Firebacks can mean a coupla things. First, they relate to a time when men defended a woman's "honor" by slapping each other with gloves (this still happens a lot in West Hollywood) and then challenging each other to a duel (where each fool tries to shoot the other first). The duelers would typically march ten steps away from the other, turn and fire. The one who forgot to "fireback" would be the dead one and the other loser would "win" the girl. Talk about a Pyrrhic victory.
Ok, great. But what's an antique fireback? Antique firebacks are cast metal plates that protect the backside of the fire box against catching fire and spreading to the rest of the building.
Plus the thick iron plate serves to keep the heat radiating back into the room, thus working like a radiator and increasing the heating efficiency of the fire by as much as 50%.
Firebacks date back to the mid 15th century and were originally luxury items affordable only to royalty and the aristocracy. Thus the early firebacks show the crests and crowns of royalty and titled families. Later on, as firebacks became more affordable, they came to be embellished with more decorative designs about classical stories, nature and rural life. Today, these decorative antique firebacks are often mounted as handsome wall appliqués.
Baby step 6 (this is one long-winded baby): Ok Buzz, got the grate thing, firedog thing and all the other stuff, but then what's a fireplace FENDER?
Well. if you're a grease monkey, it's that part of the car that's usually dented and hence in need of your expert services.

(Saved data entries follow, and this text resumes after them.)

(* ===== verification/PayPal.v ===== *)
(** * The PayPal integration (src/config/paypal.js, src/routes/payment.js)

    [PayPalApi] is the PayPal REST API as the program reaches it: one
    HTTP exchange, which returns a status and a parsed body or fails at
    the network level, and may change the server's state [P].  [axios]
    gives axios' semantics on top of it (a status outside 2xx rejects
    with an error carrying [error.response]).  [Config] translates
    src/config/paypal.js (the base URL chosen from [PAYPAL_MODE], the
    client id printed at module load, and [getAccessToken]); [Payment]
    translates the helpers and the three routes of src/routes/payment.js.
    Both are generic in the server and in the process environment, which
    the program reads but never writes.  [PayPalContract] states what
    [GET /check-subscription] relies on from PayPal, and C36 proves that
    a subscription [POST /subscribe] reports is then found. *)

From S2P Require Import Prelude Js Base64 IsoDate.
From stdpp Require Import pretty.

Open Scope string_scope.

(** ** HTTP, as axios sees it *)

Inductive http_method := GET | POST.

Record http_request := mk_http {
  hr_method : http_method;
  hr_url : string;
  hr_headers : list (string * string);
  hr_body : jsval
}.

(** The value of header [k] of a request, as the server reads it. *)
Fixpoint header_value (k : string) (hs : list (string * string)) : option string :=
  match hs with
  | [] => None
  | (k', v) :: hs' => if String.eqb k k' then Some v else header_value k hs'
  end.

Definition header (k : string) (r : http_request) : option string :=
  header_value k (hr_headers r).

(** What comes back from one exchange: a reply, or a transport failure. *)
Inductive transport :=
| Reply (status : Z) (data : jsval)
| NetworkError (message : string).

Class PayPalApi (P : Type) := {
  send : http_request -> P -> transport * P
}.

(** axios' default [validateStatus]: a 2xx status resolves. *)
Definition validate_status (status : Z) : bool := (200 <=? status)%Z && (status <? 300)%Z.

(** The message of the error axios rejects with on a status outside 2xx. *)
Definition status_message (status : Z) : string :=
  "Request failed with status code " +:+ pretty status.

Section Axios.
Context {P : Type} `{!PayPalApi P}.

Definition axios_error (message : string) (resp : option http_reply) : jserror :=
  {| err_name := "AxiosError"; err_message := message; err_response := resp |}.

(** [await axios(request)]: resolves with [{ data, status }] on a 2xx
    status, rejects with [error.response = { status, data }] otherwise,
    and without [error.response] when no reply came back. *)
Definition axios (req : http_request) : JS P jsval :=
  let* t := call (fun p => let '(t, p') := send req p in (Ok t, p')) in
  match t with
  | Reply status data =>
      if validate_status status then
        ret (JObj [("data", data); ("status", JNum status)])
      else throw (axios_error (status_message status) (Some (mk_reply status data)))
  | NetworkError message => throw (axios_error message None)
  end.
(** [api_keeps I]: every exchange with the server keeps the invariant [I]
    of its state. *)
Definition api_keeps (I : P -> Prop) : Prop :=
  forall req p t p', I p -> send req p = (t, p') -> I p'.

If you're "in a band", which is another way of saying you're still unemployed, then a Fender is the coolest electric guitar ever. When I was in high school, my brother had a Fender Stratocaster that helped his band (called "The Periscopes"-don't ask me why) to win back-to-back Van Nuys High School "Sock Hop" Battle of the Band contests. Here's an example of a really sa-weet Stratocaster:
Sadly, in 1965, the British invasion came on the scene, my brother's music became passé, and his band was defeated by a Beatles knock-off group of freshmen called "The Shiverin' Bones" (again, don't ask how they came up with that brilliantly uplifting name).
Oops, forgot to tell you what an antique fender is. My bad. An antique fender is a low frame bordering a fireplace to contain falling coals or wood and to discourage people from coming too close to the fire. Also, fenders were used to protect the rug or floor from flying embers or sparks. Here's my favorite 18th c. brass fender:
And there you have it. And to all a good night!